▶ Work order
Using the entries below, write out the line with "leaves the dictionary", the line with "(∀ v e, safe_eval", and every line in between, exactly as each is written.

▶ Entries taken from a collection
*-*-*

(** X7. On a template with unique sequences, the amount a successful run
    returns for a computed line is the rounded value of its formula in the
    context of the returned mapping without the line itself and the computed
    lines after it: what the lines after it stored changed nothing of what
    it was computed from. *)
Theorem compute_lines_computed_amount self r h r' h' pre l post :
  sequence_template_uniq self →
  compute_lines safe_eval float_round self r h = (Return r', h') →
  computed_lines self = pre ++ l :: post →
  ∃ v rounded,
    safe_eval (python_code l)
      (build_safe_eval_dict
         (map_to_list
            (filter (λ kv : Z * amount, kv.1 ∉ sequence <$> l :: post)
               (h' !!! r')))) = inl v
    ∧ float_round v (rounding self) = inl rounded
    ∧ (h' !!! r') !! sequence l = Some rounded.
Proof.
  intros Hu (-> & Hrec & Hloop)%compute_lines_Return_inv Hsplit.
  apply reconcile_inputs_Return in Hrec.
  assert (NoDup (sequence <$> pre ++ l :: post)) as Hnd.
  { rewrite <- Hsplit. by apply NoDup_sequence_filter, NoDup_sequence_line_ids. }
  rewrite fmap_app, fmap_cons in Hnd.
  apply NoDup_app in Hnd as (_ & Hdisj & [Hl _]%NoDup_cons).
  rewrite Hsplit, compute_computed_lines_app in Hloop.
  destruct (compute_computed_lines _ _ _ pre r h) as [[[]|e] h1] eqn:Hpre;
    [|done].
  rewrite compute_computed_lines_cons, compute_line_run in Hloop.
  destruct (safe_eval _ _) as [v|e] eqn:Hev; [|done].
  destruct (float_round v (rounding self)) as [rounded|e] eqn:Hround; [|done].
  apply compute_computed_lines_frame in Hloop as (_ & Hkeys & _).
  rewrite lookup_total_insert_eq in Hkeys.
  apply compute_computed_lines_dom in Hpre.
  exists v, rounded. split_and!; [|done|].
  - rewrite <- Hev. do 3 f_equal. apply map_eq. intros k.
    destruct (decide (k ∈ sequence <$> l :: post)) as [Hk|Hk].
    + rewrite map_lookup_filter_None_2; [|right; intros a _ Hn; by apply Hn].
      symmetry. apply not_elem_of_dom. rewrite Hpre, Hrec.
      intros [Hin%elem_of_list_to_set|Hin%elem_of_list_to_set]%elem_of_union.
      * apply (input_not_computed_sequence _ _ Hu) in Hin. apply Hin.
        rewrite Hsplit, fmap_app. apply elem_of_app. by right.
      * by apply (Hdisj k).
    + assert (sequence l ≠ k ∧ k ∉ sequence <$> post) as [Hne Hpost].
      { rewrite fmap_cons, not_elem_of_cons in Hk. naive_solver. }
      apply option_eq. intros a. rewrite map_lookup_filter_Some.
      rewrite (Hkeys k Hpost), lookup_insert_ne by done.
      split; [by intros [? _]|by split].
  - rewrite (Hkeys (sequence l) Hl). by rewrite lookup_insert_eq.
Qed.

(** X12. No exception of [float_round] is caught, whatever its class: when
    the rounding of the value of a computed line raises, [compute_lines]
    stops with that exception and the dictionary holds the value, not
    rounded, under the sequence of the line.  An exception of the evaluator
    other than [ValueError] and [SyntaxError] is not caught either, and
    leaves the dictionary as the lines before have made it. *)
Theorem compute_lines_exceptions_pass_through self r h pre l post h1 :
  reconcile_inputs self r h = (Return tt, h) →
  computed_lines self = pre ++ l :: post →
  compute_computed_lines safe_eval float_round (rounding self) pre r h
  = (Return tt, h1) →
  let ctx := build_safe_eval_dict (map_to_list (h1 !!! r)) in
  (∀ v e, safe_eval (python_code l) ctx = inl v →
          float_round v (rounding self) = inr e →
          compute_lines safe_eval float_round self r h
          = (Raise e, <[r := <[sequence l := v]> (h1 !!! r)]> h1))
  ∧ (∀ e, safe_eval (python_code l) ctx = inr e →
          e ≠ ValueError → e ≠ SyntaxError →
          compute_lines safe_eval float_round self r h = (Raise e, h1)).
Proof.
  intros Hrec Hsplit Hpre ctx.
  rewrite (compute_lines_at_line _ _ _ _ _ _ _ _ _ Hrec Hsplit Hpre). fold ctx.
  split.
  - by intros v e -> ->.
  - intros e -> Hv Hs. by destruct e.
Qed.

End more_compute_lines_facts.

(** ** Further properties of the context and of the constraint *)

(** X9. The context mirrors the dictionary, in whatever order the items
    come: the name of a sequence is bound to the amount the dictionary holds
    for that sequence, no other name is bound, and no two sequences share a
    name, the context having as many bindings as the dictionary has keys. *)
Theorem safe_eval_dict_round_trip {amount : Type} (m : gmap Z amount)
    (items : list (Z * amount)) :
  items ≡ₚ map_to_list m →
  (∀ seq, build_safe_eval_dict items !! L_name seq = m !! seq)
  ∧ (∀ s, is_Some (build_safe_eval_dict items !! s)
          → ∃ seq, s = L_name seq ∧ is_Some (m !! seq))
  ∧ size (build_safe_eval_dict items) = size m.
Proof.
  intros Hperm.
  assert (build_safe_eval_dict items = kmap L_name m) as ->.
  { unfold build_safe_eval_dict, kmap.
    rewrite <- (reverse_involutive items) at 1.
    rewrite foldl_reverse_foldr_insert. apply list_to_map_proper.
    - rewrite fst_prod_map_names. apply (NoDup_fmap_2 L_name).
      rewrite reverse_Permutation, Hperm. apply NoDup_fst_map_to_list.
    - by rewrite reverse_Permutation, Hperm. }
  split_and!.
  - intros seq. apply (lookup_kmap L_name).
  - intros s. by rewrite (lookup_kmap_is_Some L_name).
  - rewrite <- !length_map_to_list, (map_to_list_kmap L_name).
    by rewrite length_fmap.
Qed.

Lemma check_python_code_test (l : line) :
  bool_decide (type l = computed) && no_python_code l = false
  ↔ has_formula_if_computed l.
Proof.
  unfold has_formula_if_computed.
  rewrite andb_false_iff, bool_decide_eq_false. destruct (type l); naive_solver.
Qed.

(** X10. [check_python_code] reports the first computed line without
    formula, in the order of the recordset: the error carries the sequence
    of a line all of whose predecessors are in order. *)
Theorem check_python_code_first_offender (self : list line) (seq : Z) :
  check_python_code self = Raise (ValidationError seq)
  ↔ ∃ pre l post,
      self = pre ++ l :: post
      ∧ Forall has_formula_if_computed pre
      ∧ type l = computed ∧ no_python_code l = true
      ∧ seq = sequence l.
Proof.
  induction self as [|l0 self IH]; simpl.
  - split; [done|]. by intros ([|??] & ? & ? & ? & _).
  - destruct (_ && _) eqn:Htest.
    + apply andb_true_iff in Htest as [Ht%bool_decide_eq_true Hno]. split.
      * intros [= <-]. by exists [], l0, self.
      * intros ([|l1 pre] & l & post & Heq & Hpre & Hc & Hn & ->).
        -- by injection Heq as <- _.
        -- injection Heq as <- _. apply Forall_cons in Hpre as [Hok _].
           apply check_python_code_test in Hok.
           rewrite Ht, Hno in Hok. by rewrite bool_decide_true in Hok.
    + rewrite IH. split.
      * intros (pre & l & post & -> & Hpre & Hc & Hn & ->).
        exists (l0 :: pre), l, post. split_and!; [done| |done..].
        constructor; [by apply check_python_code_test|done].
      * intros ([|l1 pre] & l & post & Heq & Hpre & Hc & Hn & ->).
        -- injection Heq as <- _.
           rewrite Hc, Hn in Htest. by rewrite bool_decide_true in Htest.
        -- injection Heq as <- ->. apply Forall_cons in Hpre as [_ Hpre].
           by exists pre, l, post.
Qed.

(** X11. [check_python_code] accepts a recordset exactly when every line
    of it is in order, so it accepts two recordsets put together exactly
    when it accepts both; on the whole it stops where it stops on the first
    part, and else where it stops on the second. *)
Theorem check_python_code_app (a b : list line) :
  (check_python_code a = Return tt ↔ Forall has_formula_if_computed a)
  ∧ check_python_code (a ++ b)
    = match check_python_code a with
      | Return _ => check_python_code b
      | Raise e => Raise e
      end
  ∧ (check_python_code (a ++ b) = Return tt
     ↔ check_python_code a = Return tt ∧ check_python_code b = Return tt).
Proof.
  assert (∀ ls, check_python_code ls = Return tt
                ↔ Forall has_formula_if_computed ls) as Hok.
  { induction ls as [|l ls IH]; simpl; [by split; [constructor|]|].
    rewrite Forall_cons, <- IH, <- check_python_code_test.
    destruct (_ && _); naive_solver. }
  split_and!; [apply Hok| |by rewrite !Hok, Forall_app].
  induction a as [|l a IH]; simpl; [done|]. by destruct (_ && _).
Qed.

(** ** Runs for the further properties *)

Lemma compute_lines_keys_grow_witness :
  run_compute_lines template_chain caller_dict (store_with known_one)
  = (Raise (FormulaReferenceError 3 (Some "L9")),
     store_with (<[2 := (200 # 1)%Q]> known_one))
  ∧ dom (store_with known_one !!! caller_dict)
    ⊆ dom (store_with (<[2 := (200 # 1)%Q]> known_one) !!! caller_dict)
  ∧ dom (store_with (<[2 := (200 # 1)%Q]> known_one) !!! caller_dict)
    ⊆ dom (store_with known_one !!! caller_dict)
      ∪ list_to_set (sequence <$> computed_lines template_chain).
Proof.
  assert (run_compute_lines template_chain caller_dict (store_with known_one)
          = (Raise (FormulaReferenceError 3 (Some "L9")),
             store_with (<[2 := (200 # 1)%Q]> known_one))) as Hrun
    by by_evaluation.
  split; [exact Hrun|].
  exact (compute_lines_keys_grow safe_eval_model float_round_model
           template_chain caller_dict _ _ _ Hrun).
Defined.

Lemma compute_lines_supplied_amounts_kept_witness :
  sequence_template_uniq template_chain
  ∧ run_compute_lines template_chain caller_dict (store_with known_one)
    = (Raise (FormulaReferenceError 3 (Some "L9")),
       store_with (<[2 := (200 # 1)%Q]> known_one))
  ∧ 1 ∈ dom (store_with known_one !!! caller_dict)
  ∧ (store_with (<[2 := (200 # 1)%Q]> known_one) !!! caller_dict) !! 1
    = (store_with known_one !!! caller_dict) !! 1.
Proof.
  assert (sequence_template_uniq template_chain) as Hu by uniq_by_evaluation.
  assert (run_compute_lines template_chain caller_dict (store_with known_one)
          = (Raise (FormulaReferenceError 3 (Some "L9")),
             store_with (<[2 := (200 # 1)%Q]> known_one))) as Hrun
    by by_evaluation.
  assert (1 ∈ dom (store_with known_one !!! caller_dict)) as Hk
    by decided_by_evaluation.
  split_and!; [exact Hu|exact Hrun|exact Hk|].
  exact (compute_lines_supplied_amounts_kept safe_eval_model float_round_model
           template_chain caller_dict _ _ _ 1 Hu Hrun Hk).
Defined.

*-*-*

▶ Your response
    leaves the dictionary as the lines before have made it. *)
Theorem compute_lines_exceptions_pass_through self r h pre l post h1 :
  reconcile_inputs self r h = (Return tt, h) →
  computed_lines self = pre ++ l :: post →
  compute_computed_lines safe_eval float_round (rounding self) pre r h
  = (Return tt, h1) →
  let ctx := build_safe_eval_dict (map_to_list (h1 !!! r)) in
  (∀ v e, safe_eval (python_code l) ctx = inl v →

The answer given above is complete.